> **PROBLEM TO SOLVE**:
Copy out all the lines of the data that hold the word "four".

> **Stored data**:
Lemma complex_walk input limit p :
  Complex.run_trace input limit p
  = walk Complex.graph_builder limit "classifyInput" (Js.assign_fields [] input) [] p.
Proof. unfold Complex.run_trace. by rewrite complex_graph_compiles. Qed.

Lemma complex_graph_paths more :
  is_path Complex.graph_builder ("classifyInput" :: more) →
  "classifyInput" :: more ∈ Complex.runs_of_graph.
Proof.
  unfold Complex.runs_of_graph. intros Hpath.
  enumerate_paths Hpath more ltac:(set_solver).
Qed.

End wiring.

(** ** Properties *)

Section properties.
Context `{Host} `{!Clock} `{!Langfuse} `{Runtime} `{Evaluator}.
#[local] Abbreviation Proc := (Process Complex.Globals).
Implicit Types (p : Proc) (state : ObjState).

(** The walk of the graph is guarded and ranked: its runs that return
    are the four paths. *)
Lemma complex_walk_outcome input limit p :
  (0 ≤ traceDepth (globals p))%Z → 4 ≤ limit →
  ∃ r done p',
    walk Complex.graph_builder limit "classifyInput" (Js.assign_fields [] input) [] p
    = (r, done, p') ∧
    match r with
    | Ok _ =>
        done ∈ Complex.runs_of_graph ∧
        traceDepth (globals p') = traceDepth (globals p)
    | Err _ => traceDepth (globals p') = (traceDepth (globals p) + 1)%Z
    end.
Proof.
  intros Hd Hlimit.
  destruct (walk_guarded Complex.graph_builder (at_depth (traceDepth (globals p)))
              (λ _, True) (λ _, at_depth (traceDepth (globals p) + 1)) complex_rank
              limit "classifyInput" (Js.assign_fields [] input) [] p)
    as (r & more & p' & Hwalk & Hpost);
    [eapply compile_wf, complex_graph_compiles | by apply complex_graph_guarded
    |apply complex_graph_ranked | cbn; set_solver | cbn; lia | done..|].
  exists r, more, p'. split; [done|]. destruct r as [state'|e]; [|done].
  destruct Hpost as (Hp' & _ & rest & -> & _ & Hpath). eauto using complex_graph_paths.
Qed.

(** C17. A run of the complex graph ends within four node executions: it
    returns after one of the four paths of the graph, with the counter of
    the trace utilities where it was, or it throws what a node threw, and
    the counter is then one above where it was, because no node catches the
    error that skips its [traceExit]. It never reaches the step limit for a
    limit of four or more. *)
Theorem complex_run_outcome input limit p :
  (0 ≤ traceDepth (globals p))%Z → 4 ≤ limit →
  ∃ r done p',
    Complex.run_trace input limit p = (r, done, p') ∧
    match r with
    | Ok _ =>
        done ∈ Complex.runs_of_graph ∧
        traceDepth (globals p') = traceDepth (globals p)
    | Err _ => traceDepth (globals p') = (traceDepth (globals p) + 1)%Z
    end.
Proof. rewrite complex_walk. apply complex_walk_outcome. Qed.

(** C32. The state of a run keeps its schema: a run that returns, started
    on an input of the schema, returns a state whose channels are channels
    of [GraphState] and hold values of the types they are declared with,
    but for [category] and [confidence], which hold what the model wrote in
    its answer: nothing checks that the category is one of the four
    literals of its type or that the confidence is a number. *)
Theorem complex_state_typed input limit p state :
  (0 ≤ traceDepth (globals p))%Z →
  conforms Complex.GraphState input = true →
  (Complex.run_trace input limit p).1.1 = Ok state →
  conforms (relax ["category"; "confidence"] Complex.GraphState) state = true.
Proof.
  intros Hd Hinput. rewrite complex_walk.
  pose proof (walk_guarded_limit Complex.graph_builder _ _ _ limit "classifyInput"
                (Js.assign_fields [] input) [] p
                (compile_wf _ _ complex_graph_compiles) (complex_graph_typed _ Hd)) as Hw.
  destruct (walk _ _ _ _ _ _) as [[r visited] p']. cbn. intros ->.
  apply Hw; [cbn; set_solver | done|]. split; [done|].
  apply conforms_assign; [done|]. by eapply conforms_part_of, Hinput.
Qed.

(** The routing function is total and answers with a declared
    destination: it returns the label of the category of the state, and
    every category that is not one of the three known strings, a value that
    is not a string included, leads to [enrichData]. *)
Theorem route_total state p :
  (0 ≤ traceDepth (globals p))%Z →
  ∃ p', Complex.routeByCategory state p
        = (Ok (Complex.route_of (field "category" state)), p') ∧
        traceDepth (globals p') = traceDepth (globals p) ∧
        Complex.route_of (field "category" state)
        ∈ ["processMath"; "processText"; "processData"; "enrichData"] ∧
        (field "category" state ∉ [VStr "math"; VStr "text"; VStr "data"] →
         Complex.route_of (field "category" state) = "enrichData").
Proof.
  intros Hd.
  destruct (hoare_returns_run _ _ _ p (routeByCategory_runs state _ Hd) eq_refl)
    as (label & p' & Hrun & Hp' & ->).
  exists p'. split_and!; [done | done | apply route_of_declared|].
  intros Hnot. unfold Complex.route_of. destruct (field "category" state) as [| | | |c| |];
    try done.
  destruct (String.eqb_spec c "math") as [->|?]; [set_solver|].
  destruct (String.eqb_spec c "text") as [->|?]; [set_solver|].
  by destruct (String.eqb_spec c "data") as [->|?]; [set_solver|].
Qed.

> **THE ANSWER**:
    are the four paths. *)
(** C17. A run of the complex graph ends within four node executions: it
    returns after one of the four paths of the graph, with the counter of
    limit of four or more. *)
    its answer: nothing checks that the category is one of the four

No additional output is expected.